Data records section start

(* ===== verification/Sparse.v ===== *)
(** * Sparse residual planes (crates/tritium-format/src/sparse.rs)

    A TQ2_0 plane stored as its nonzero trits only: the conversion from and to the
    dense bytes, the density switch, the side-car container and its borrowed view. *)

From S2P Require Import Prelude Core FormatBase TwoBit TQ2 Rows F32.
From Stdlib Require Import ZArith Lia Bool Floats.SpecFloat.
From stdpp Require Import base list numbers.

#[local] Open Scope Z_scope.

(** b"TSSP". *)
Definition SPARSE_MAGIC : list Z := [0x54; 0x53; 0x53; 0x50].
Definition SPARSE_VERSION : Z := 1.
Definition SPARSE_HEADER_BYTES : Z := 4 + 1 + 1 + 4 + 4.
Definition SIGN_BIT : Z := 2147483648.

Record SparsePlane := mkSparsePlane {
  sp_k : Z; sp_scales : list Z; sp_idx : list Z; sp_sign : list Z
}.

Definition sp_nnz (p : SparsePlane) : Z := zlen (sp_idx p).

Definition density (p : SparsePlane) : f32 :=
  if sp_k p =? 0 then f32_zero else f32_div (f32_of_Z (sp_nnz p)) (f32_of_Z (sp_k p)).

(** [v as i32] of a [u32]. *)
Definition as_i32 (v : Z) : Z := if v <? 2147483648 then v else v - 4294967296.

(** ** The borrowed view *)
Record SparsePlaneRef := mkSparseRef { sr_k : Z; sr_scales : list Z; sr_entries : list Z }.

Definition header_u32 {E} (bytes : list Z) (o : Z) : res E Z :=
  let* b0 := idx bytes o in
  let* b1 := idx bytes (o + 1) in
  let* b2 := idx bytes (o + 2) in
  let* b3 := idx bytes (o + 3) in
  Ok (from_le [b0; b1; b2; b3]).

(** [encoded & !SIGN_BIT] and [encoded & SIGN_BIT != 0]. *)
Definition entry_column (encoded : Z) : Z := Z.land encoded 2147483647.
Definition entry_neg (encoded : Z) : bool := negb (Z.land encoded SIGN_BIT =? 0).

Definition parse_entry (k : Z) (encoded : Z) (previous : option Z) : res FormatError (option Z) :=
  let column := entry_column encoded in
  if k <=? column then Err (DecodedOutOfRange (as_i32 column)) else
  if match previous with Some value => column <=? value | None => false end
  then Err SaltNonCanonicalSparseIndices else
  Ok (Some column).

Definition parse (bytes : list Z) : res FormatError SparsePlaneRef :=
  if zlen bytes <? SPARSE_HEADER_BYTES
  then Err (WrongBlockLen SPARSE_HEADER_BYTES (zlen bytes)) else
  let* magic := slice bytes 0 4 in
  if negb (bool_decide (magic = SPARSE_MAGIC)) then Err SaltBadMagic else
  let* version := idx bytes 4 in
  if negb (version =? SPARSE_VERSION) then Err (UnsupportedSaltVersion version) else
  let* k := header_u32 bytes 6 in
  if SIGN_BIT <=? k then Err (SaltRowTooLong k) else
  let* nnz := header_u32 bytes 10 in
  let too_long := WrongBlockLen usize_max (zlen bytes) in
  let* scale_bytes := ok_or (checked_mul (num_blocks k) 2) too_long in
  let* entry_bytes := ok_or (checked_mul nnz 4) too_long in
  let* entries_start := ok_or (checked_add SPARSE_HEADER_BYTES scale_bytes) too_long in
  let* required := ok_or (checked_add entries_start entry_bytes) too_long in
  if negb (zlen bytes =? required) then Err (WrongBlockLen required (zlen bytes)) else
  let* scales := slice bytes SPARSE_HEADER_BYTES entries_start in
  let* entries := slice bytes entries_start (zlen bytes) in
  let* _ := for_each (from_le <$> as_chunks 4 entries) (parse_entry k) None in
  Ok (mkSparseRef k scales entries).

Definition from_validated {E} (bytes : list Z) : res E SparsePlaneRef :=
  let* h := slice bytes 6 10 in
  let k := from_le h in
  let scale_bytes := num_blocks k * 2 in
  let entries_start := SPARSE_HEADER_BYTES + scale_bytes in
  let* scales := slice bytes SPARSE_HEADER_BYTES entries_start in
  let* entries := slice bytes entries_start (zlen bytes) in
  Ok (mkSparseRef k scales entries).

Definition scale_count (r : SparsePlaneRef) : Z := zlen (sr_scales r) / 2.
Definition entry_count (r : SparsePlaneRef) : Z := zlen (sr_entries r) / 4.
Definition ref_scales (r : SparsePlaneRef) : list Z := from_le <$> as_chunks 2 (sr_scales r).
Definition encoded_entries (r : SparsePlaneRef) : list Z := from_le <$> as_chunks 4 (sr_entries r).

Definition to_owned (r : SparsePlaneRef) : SparsePlane :=
  mkSparsePlane (sr_k r) (ref_scales r)
    (entry_column <$> encoded_entries r)
    ((fun e => if entry_neg e then -1 else 1) <$> encoded_entries r).

(** ** Dense planes *)
Definition validate_zero_padding (packed : list Z) (k : Z) : res FormatError unit :=
  let used_in_last_block := k mod QK_K in
  if used_in_last_block =? 0 then Ok tt else
  let last_block_offset := (num_blocks k - 1) * TQ2_0_BLOCK_BYTES in
  let* block := slice packed last_block_offset (last_block_offset + TQ2_0_BLOCK_BYTES) in
  let* (trits, _) := unpack_tq2_0_block block (vec ZERO QK_K) in
  let* tail := slice trits used_in_last_block (zlen trits) in
  if existsb (fun t => negb (bool_decide (t = ZERO))) tail then Err SaltNonZeroPadding else Ok tt.

Definition push_nonzero (c : Z) (t : Trit) (st : list Z * list Z) : res FormatError (list Z * list Z) :=
  let '(idx, sign) := st in
  let v := get t in
  if negb (v =? 0) then Ok (idx ++ [c], sign ++ [v]) else Ok st.

Definition sparse_from_tq2_0 (packed : list Z) (k : Z) : res FormatError SparsePlane :=
  if SIGN_BIT <=? k then Err (SaltRowTooLong k) else
  let nb := num_blocks k in
  let* (trits, scales) := unpack_tq2_0_row packed (vec ZERO k) (vec 0 nb) in
  let* _ := validate_zero_padding packed k in
  let* (idx, sign) := for_enum 0 trits push_nonzero ([], []) in
  Ok (mkSparsePlane k scales idx sign).

(** [plane.idx.windows(2).any(|pair| pair\[0\] >= pair\[1\])]. *)
Fixpoint not_increasing (l : list Z) : bool :=
  match l with
  | x :: (y :: _) as l' => (y <=? x) || not_increasing l'
  | _ => false
  end.

Definition check_entry (k : Z) (e : Z * Z) (_ : unit) : res FormatError unit :=
  let '(column, sign) := e in
  if k <=? column then Err (DecodedOutOfRange (as_i32 column)) else
  if negb ((sign =? -1) || (sign =? 1)) then Err (DecodedOutOfRange sign) else
  Ok tt.

Definition validate_sparse_plane (p : SparsePlane) : res FormatError Z :=
  if SIGN_BIT <=? sp_k p then Err (SaltRowTooLong (sp_k p)) else
  let nb := num_blocks (sp_k p) in
  if negb (zlen (sp_scales p) =? nb) then Err (WrongBlockLen nb (zlen (sp_scales p))) else
  if negb (zlen (sp_idx p) =? zlen (sp_sign p))
  then Err (WrongBlockLen (zlen (sp_idx p)) (zlen (sp_sign p))) else
  if not_increasing (sp_idx p) then Err SaltNonCanonicalSparseIndices else
  let* _ := for_each (zip (sp_idx p) (sp_sign p)) (check_entry (sp_k p)) tt in
  Ok nb.

Definition scatter (k : Z) (e : Z * Z) (trits : list Trit) : res FormatError (list Trit) :=
  let '(c, s) := e in
  if k <=? c then Err (WrongBlockLen k c) else
  let* t := trit_of s in
  upd trits c t.

Definition sparse_to_tq2_0 (p : SparsePlane) : res FormatError (list Z) :=
  let* nb := validate_sparse_plane p in
  let* trits := for_each (zip (sp_idx p) (sp_sign p)) (scatter (sp_k p)) (vec ZERO (sp_k p)) in
  let* n := mul_usize nb TQ2_0_BLOCK_BYTES in
  pack_tq2_0_row trits (sp_scales p) (vec 0 n).

Definition dequant_sparse_plane {E} (p : SparsePlane) : res E (list f32) :=
  for_each (zip (sp_idx p) (sp_sign p)) (fun e acc =>
    let '(c, s) := e in
    if c <? sp_k p then
      let* sc := idx (sp_scales p) (c / QK_K) in
      upd acc c (f32_mul (f16_to_f32 sc) (f32_of_Z s))
    else Ok acc) (vec f32_zero (sp_k p)).

Definition sparse_dot (act : list f32) (p : SparsePlane) : res FormatError f32 :=
  if zlen act <? sp_k p then Err (WrongBlockLen (sp_k p) (zlen act)) else
  for_each (zip (sp_idx p) (sp_sign p)) (fun e acc =>
    let '(c, s) := e in
    if sp_k p <=? c then Err (WrongBlockLen (sp_k p) c) else
    let* a := idx act c in
    let* sc := idx (sp_scales p) (c / QK_K) in
    Ok (f32_add acc (f32_mul (f32_mul a (f16_to_f32 sc)) (f32_of_Z s)))) f32_zero.

(** ** The density switch *)
Inductive PlaneRepr : Type :=
| Dense (bytes : list Z)
| Sparse (p : SparsePlane).

Definition choose_plane_repr (packed : list Z) (k : Z) (max_density : f32)
  : res FormatError PlaneRepr :=
  match sparse_from_tq2_0 packed k with
  | Ok sparse =>
      if f32_ltb (density sparse) max_density then Ok (Sparse sparse) else Ok (Dense packed)
  | Err SaltNonZeroPadding => Ok (Dense packed)
  | Err error => Err error
  | Panic => Panic
  | NoFuel => NoFuel
  end.

Definition expand_plane_repr (r : PlaneRepr) : res FormatError (list Z) :=
  match r with
  | Dense bytes => Ok bytes
  | Sparse p => sparse_to_tq2_0 p
  end.

(** ** The side-car container *)
Definition pack_entry (k : Z) (e : Z * Z) (out : list Z) : res FormatError (list Z) :=
  let '(c, s) := e in
  if k <=? c then Err (DecodedOutOfRange (as_i32 c)) else
  let* enc :=
    if s =? 1 then Ok c
    else if s =? -1 then Ok (Z.lor c SIGN_BIT)
    else Err (DecodedOutOfRange s) in
  Ok (out ++ to_le 4 enc).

Data records section end

** What is required **
There is a line with "if used_in_last_block =? 0 then Ok tt else" and a line with "let* (trits, scales)" above. Copy exactly those two lines and all lines between them, with nothing else.

** Answer section **
  if used_in_last_block =? 0 then Ok tt else
  let last_block_offset := (num_blocks k - 1) * TQ2_0_BLOCK_BYTES in
  let* block := slice packed last_block_offset (last_block_offset + TQ2_0_BLOCK_BYTES) in
  let* (trits, _) := unpack_tq2_0_block block (vec ZERO QK_K) in
  let* tail := slice trits used_in_last_block (zlen trits) in
  if existsb (fun t => negb (bool_decide (t = ZERO))) tail then Err SaltNonZeroPadding else Ok tt.

Definition push_nonzero (c : Z) (t : Trit) (st : list Z * list Z) : res FormatError (list Z * list Z) :=
  let '(idx, sign) := st in
  let v := get t in
  if negb (v =? 0) then Ok (idx ++ [c], sign ++ [v]) else Ok st.

Definition sparse_from_tq2_0 (packed : list Z) (k : Z) : res FormatError SparsePlane :=
  if SIGN_BIT <=? k then Err (SaltRowTooLong k) else
  let nb := num_blocks k in
  let* (trits, scales) := unpack_tq2_0_row packed (vec ZERO k) (vec 0 nb) in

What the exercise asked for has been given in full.